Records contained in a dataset
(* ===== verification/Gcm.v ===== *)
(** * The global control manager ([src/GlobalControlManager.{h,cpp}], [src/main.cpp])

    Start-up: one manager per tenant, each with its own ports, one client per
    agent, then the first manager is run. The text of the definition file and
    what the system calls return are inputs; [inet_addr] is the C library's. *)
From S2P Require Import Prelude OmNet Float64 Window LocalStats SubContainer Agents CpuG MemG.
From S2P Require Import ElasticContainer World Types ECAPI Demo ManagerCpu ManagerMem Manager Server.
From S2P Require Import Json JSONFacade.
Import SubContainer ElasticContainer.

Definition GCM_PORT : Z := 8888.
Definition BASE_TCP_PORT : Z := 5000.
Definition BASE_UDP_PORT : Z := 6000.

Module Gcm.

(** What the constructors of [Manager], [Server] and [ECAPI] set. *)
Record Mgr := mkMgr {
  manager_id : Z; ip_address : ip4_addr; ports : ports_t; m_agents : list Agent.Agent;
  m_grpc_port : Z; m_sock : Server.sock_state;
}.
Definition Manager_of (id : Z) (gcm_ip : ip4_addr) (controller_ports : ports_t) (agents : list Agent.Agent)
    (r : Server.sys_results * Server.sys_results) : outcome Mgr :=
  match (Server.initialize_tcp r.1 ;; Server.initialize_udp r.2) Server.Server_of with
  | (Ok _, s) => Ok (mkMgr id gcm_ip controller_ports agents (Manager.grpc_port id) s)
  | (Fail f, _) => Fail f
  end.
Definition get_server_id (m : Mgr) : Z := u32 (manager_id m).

...

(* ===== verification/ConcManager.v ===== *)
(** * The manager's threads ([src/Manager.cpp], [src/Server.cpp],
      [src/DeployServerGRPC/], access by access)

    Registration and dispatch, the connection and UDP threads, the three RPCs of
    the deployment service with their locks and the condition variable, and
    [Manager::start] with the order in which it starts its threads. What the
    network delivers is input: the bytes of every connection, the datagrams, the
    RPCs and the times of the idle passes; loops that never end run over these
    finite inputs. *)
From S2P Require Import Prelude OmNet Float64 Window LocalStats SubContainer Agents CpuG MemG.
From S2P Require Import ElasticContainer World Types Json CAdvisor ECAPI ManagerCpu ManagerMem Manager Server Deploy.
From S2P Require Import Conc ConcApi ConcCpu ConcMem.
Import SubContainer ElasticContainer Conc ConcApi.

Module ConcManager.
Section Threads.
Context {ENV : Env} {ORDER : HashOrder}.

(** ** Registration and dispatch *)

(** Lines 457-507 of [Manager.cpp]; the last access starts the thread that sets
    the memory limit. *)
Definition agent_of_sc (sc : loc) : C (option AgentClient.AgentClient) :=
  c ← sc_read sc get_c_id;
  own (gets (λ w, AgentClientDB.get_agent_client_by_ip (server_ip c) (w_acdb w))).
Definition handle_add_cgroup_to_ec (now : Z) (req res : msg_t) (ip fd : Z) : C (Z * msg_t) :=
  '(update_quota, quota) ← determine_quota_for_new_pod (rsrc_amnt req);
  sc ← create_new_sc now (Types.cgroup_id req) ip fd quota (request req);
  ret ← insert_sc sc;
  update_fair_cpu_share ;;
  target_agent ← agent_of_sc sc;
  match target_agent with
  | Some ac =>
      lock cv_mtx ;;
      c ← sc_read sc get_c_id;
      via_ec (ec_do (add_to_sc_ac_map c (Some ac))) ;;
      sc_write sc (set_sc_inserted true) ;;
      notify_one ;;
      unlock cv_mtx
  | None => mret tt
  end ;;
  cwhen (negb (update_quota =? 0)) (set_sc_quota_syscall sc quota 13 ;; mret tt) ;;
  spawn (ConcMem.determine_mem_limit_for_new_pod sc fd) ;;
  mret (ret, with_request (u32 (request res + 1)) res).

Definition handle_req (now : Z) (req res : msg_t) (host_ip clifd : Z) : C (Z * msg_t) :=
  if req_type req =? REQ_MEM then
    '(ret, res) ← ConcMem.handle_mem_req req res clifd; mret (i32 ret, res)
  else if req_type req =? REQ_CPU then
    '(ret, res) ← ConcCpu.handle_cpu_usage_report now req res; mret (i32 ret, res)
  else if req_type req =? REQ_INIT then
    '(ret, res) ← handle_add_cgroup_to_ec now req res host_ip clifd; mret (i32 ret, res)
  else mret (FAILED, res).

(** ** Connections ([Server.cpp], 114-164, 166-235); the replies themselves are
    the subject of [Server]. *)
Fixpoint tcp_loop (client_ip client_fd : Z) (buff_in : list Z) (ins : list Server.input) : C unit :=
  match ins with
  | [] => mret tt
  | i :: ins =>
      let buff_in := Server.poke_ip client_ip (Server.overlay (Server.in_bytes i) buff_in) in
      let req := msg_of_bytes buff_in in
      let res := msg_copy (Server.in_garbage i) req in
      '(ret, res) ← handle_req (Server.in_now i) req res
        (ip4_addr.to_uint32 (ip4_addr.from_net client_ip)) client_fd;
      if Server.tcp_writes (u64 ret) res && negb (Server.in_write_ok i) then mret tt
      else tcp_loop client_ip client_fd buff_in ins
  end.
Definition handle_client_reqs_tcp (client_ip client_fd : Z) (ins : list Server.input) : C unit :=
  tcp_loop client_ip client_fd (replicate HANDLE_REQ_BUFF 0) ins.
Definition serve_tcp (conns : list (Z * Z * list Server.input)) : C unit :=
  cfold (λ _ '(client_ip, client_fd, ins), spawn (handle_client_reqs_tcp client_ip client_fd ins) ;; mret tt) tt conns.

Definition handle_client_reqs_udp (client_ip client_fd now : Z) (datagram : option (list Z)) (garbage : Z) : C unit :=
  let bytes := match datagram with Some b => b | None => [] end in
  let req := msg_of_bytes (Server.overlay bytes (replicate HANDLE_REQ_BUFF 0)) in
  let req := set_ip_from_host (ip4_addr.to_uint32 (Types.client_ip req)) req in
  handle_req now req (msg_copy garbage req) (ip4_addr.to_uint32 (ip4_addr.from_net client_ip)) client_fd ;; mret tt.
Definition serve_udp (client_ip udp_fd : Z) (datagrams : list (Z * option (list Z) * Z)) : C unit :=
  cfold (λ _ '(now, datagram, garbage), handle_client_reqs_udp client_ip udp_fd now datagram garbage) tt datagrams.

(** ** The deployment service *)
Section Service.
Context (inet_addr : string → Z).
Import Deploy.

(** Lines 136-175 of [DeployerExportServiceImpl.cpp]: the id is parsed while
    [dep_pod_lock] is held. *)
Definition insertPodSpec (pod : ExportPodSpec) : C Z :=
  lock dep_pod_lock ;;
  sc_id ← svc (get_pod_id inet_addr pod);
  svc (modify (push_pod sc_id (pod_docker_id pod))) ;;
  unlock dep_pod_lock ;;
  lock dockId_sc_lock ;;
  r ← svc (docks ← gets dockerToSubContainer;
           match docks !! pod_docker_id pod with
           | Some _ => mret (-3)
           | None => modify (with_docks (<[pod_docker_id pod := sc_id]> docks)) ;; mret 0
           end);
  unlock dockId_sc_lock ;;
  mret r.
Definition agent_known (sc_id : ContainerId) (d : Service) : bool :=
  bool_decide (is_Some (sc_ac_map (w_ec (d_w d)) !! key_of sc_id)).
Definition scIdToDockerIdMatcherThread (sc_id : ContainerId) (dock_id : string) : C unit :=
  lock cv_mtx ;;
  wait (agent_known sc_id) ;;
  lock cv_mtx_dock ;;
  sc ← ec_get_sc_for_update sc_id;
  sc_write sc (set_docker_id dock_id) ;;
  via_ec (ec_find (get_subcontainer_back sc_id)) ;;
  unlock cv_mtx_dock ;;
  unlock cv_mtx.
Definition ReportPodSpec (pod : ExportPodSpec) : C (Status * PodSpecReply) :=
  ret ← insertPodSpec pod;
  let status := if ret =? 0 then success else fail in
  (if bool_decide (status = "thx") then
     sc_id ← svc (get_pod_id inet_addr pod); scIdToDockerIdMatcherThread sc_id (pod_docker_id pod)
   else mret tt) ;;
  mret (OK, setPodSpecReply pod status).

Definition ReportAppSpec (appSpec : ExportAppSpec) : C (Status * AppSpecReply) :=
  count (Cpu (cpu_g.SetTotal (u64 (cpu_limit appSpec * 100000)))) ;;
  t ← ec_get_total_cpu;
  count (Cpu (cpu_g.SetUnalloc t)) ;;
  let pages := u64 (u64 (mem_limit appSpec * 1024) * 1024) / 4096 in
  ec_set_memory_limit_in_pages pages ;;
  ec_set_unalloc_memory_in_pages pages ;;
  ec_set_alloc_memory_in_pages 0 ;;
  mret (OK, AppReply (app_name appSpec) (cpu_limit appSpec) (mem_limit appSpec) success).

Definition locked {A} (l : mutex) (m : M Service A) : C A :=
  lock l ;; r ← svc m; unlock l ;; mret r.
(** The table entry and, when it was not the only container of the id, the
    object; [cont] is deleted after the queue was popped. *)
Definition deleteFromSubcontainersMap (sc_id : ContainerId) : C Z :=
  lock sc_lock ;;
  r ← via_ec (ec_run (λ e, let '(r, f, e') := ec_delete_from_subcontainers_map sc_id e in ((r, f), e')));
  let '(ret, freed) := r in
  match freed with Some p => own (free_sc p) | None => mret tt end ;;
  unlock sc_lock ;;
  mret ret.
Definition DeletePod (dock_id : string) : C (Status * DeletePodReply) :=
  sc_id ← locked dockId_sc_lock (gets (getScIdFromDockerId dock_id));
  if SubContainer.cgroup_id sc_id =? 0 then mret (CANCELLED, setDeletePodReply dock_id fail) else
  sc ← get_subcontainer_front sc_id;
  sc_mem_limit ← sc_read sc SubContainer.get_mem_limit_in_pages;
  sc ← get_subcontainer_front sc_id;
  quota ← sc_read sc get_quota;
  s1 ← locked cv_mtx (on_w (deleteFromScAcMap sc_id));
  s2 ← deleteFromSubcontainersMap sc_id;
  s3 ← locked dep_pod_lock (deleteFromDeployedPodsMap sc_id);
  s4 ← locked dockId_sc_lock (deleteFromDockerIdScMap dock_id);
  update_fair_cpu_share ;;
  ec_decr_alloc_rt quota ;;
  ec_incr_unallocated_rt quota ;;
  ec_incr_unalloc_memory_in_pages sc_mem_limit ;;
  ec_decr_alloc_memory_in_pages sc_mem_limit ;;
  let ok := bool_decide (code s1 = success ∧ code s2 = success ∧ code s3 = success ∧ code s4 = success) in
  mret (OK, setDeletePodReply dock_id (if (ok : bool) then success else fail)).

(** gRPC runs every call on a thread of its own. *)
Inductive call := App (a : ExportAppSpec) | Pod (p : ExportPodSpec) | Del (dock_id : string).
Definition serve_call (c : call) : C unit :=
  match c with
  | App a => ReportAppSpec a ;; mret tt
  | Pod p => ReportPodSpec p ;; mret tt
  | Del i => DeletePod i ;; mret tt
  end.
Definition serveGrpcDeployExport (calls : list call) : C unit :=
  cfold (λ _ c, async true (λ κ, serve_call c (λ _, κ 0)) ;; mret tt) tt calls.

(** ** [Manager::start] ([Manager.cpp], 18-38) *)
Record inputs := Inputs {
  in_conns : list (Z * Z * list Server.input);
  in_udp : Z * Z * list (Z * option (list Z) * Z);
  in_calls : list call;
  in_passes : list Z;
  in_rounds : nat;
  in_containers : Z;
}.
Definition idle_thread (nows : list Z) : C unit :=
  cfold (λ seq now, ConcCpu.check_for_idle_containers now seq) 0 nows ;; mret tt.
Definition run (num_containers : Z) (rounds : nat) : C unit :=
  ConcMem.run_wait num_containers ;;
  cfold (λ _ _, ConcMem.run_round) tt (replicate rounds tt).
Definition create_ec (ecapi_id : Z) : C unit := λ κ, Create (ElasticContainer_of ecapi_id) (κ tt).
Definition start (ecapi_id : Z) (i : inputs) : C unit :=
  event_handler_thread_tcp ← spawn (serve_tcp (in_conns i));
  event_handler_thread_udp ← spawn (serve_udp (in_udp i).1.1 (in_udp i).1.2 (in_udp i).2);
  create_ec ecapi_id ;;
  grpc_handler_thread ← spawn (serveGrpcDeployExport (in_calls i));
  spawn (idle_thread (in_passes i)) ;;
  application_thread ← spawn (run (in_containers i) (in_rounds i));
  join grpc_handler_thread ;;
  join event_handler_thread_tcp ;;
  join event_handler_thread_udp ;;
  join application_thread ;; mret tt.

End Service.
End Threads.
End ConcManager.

* Work instruction *
Look through the entries above and quote exactly the lines from the line with "Definition Manager_of (id" to the line with "Definition get_server_id (m", counting both of those lines.

* Solution to the exercise *
Definition Manager_of (id : Z) (gcm_ip : ip4_addr) (controller_ports : ports_t) (agents : list Agent.Agent)
    (r : Server.sys_results * Server.sys_results) : outcome Mgr :=
  match (Server.initialize_tcp r.1 ;; Server.initialize_udp r.2) Server.Server_of with
  | (Ok _, s) => Ok (mkMgr id gcm_ip controller_ports agents (Manager.grpc_port id) s)
  | (Fail f, _) => Fail f
  end.
Definition get_server_id (m : Mgr) : Z := u32 (manager_id m).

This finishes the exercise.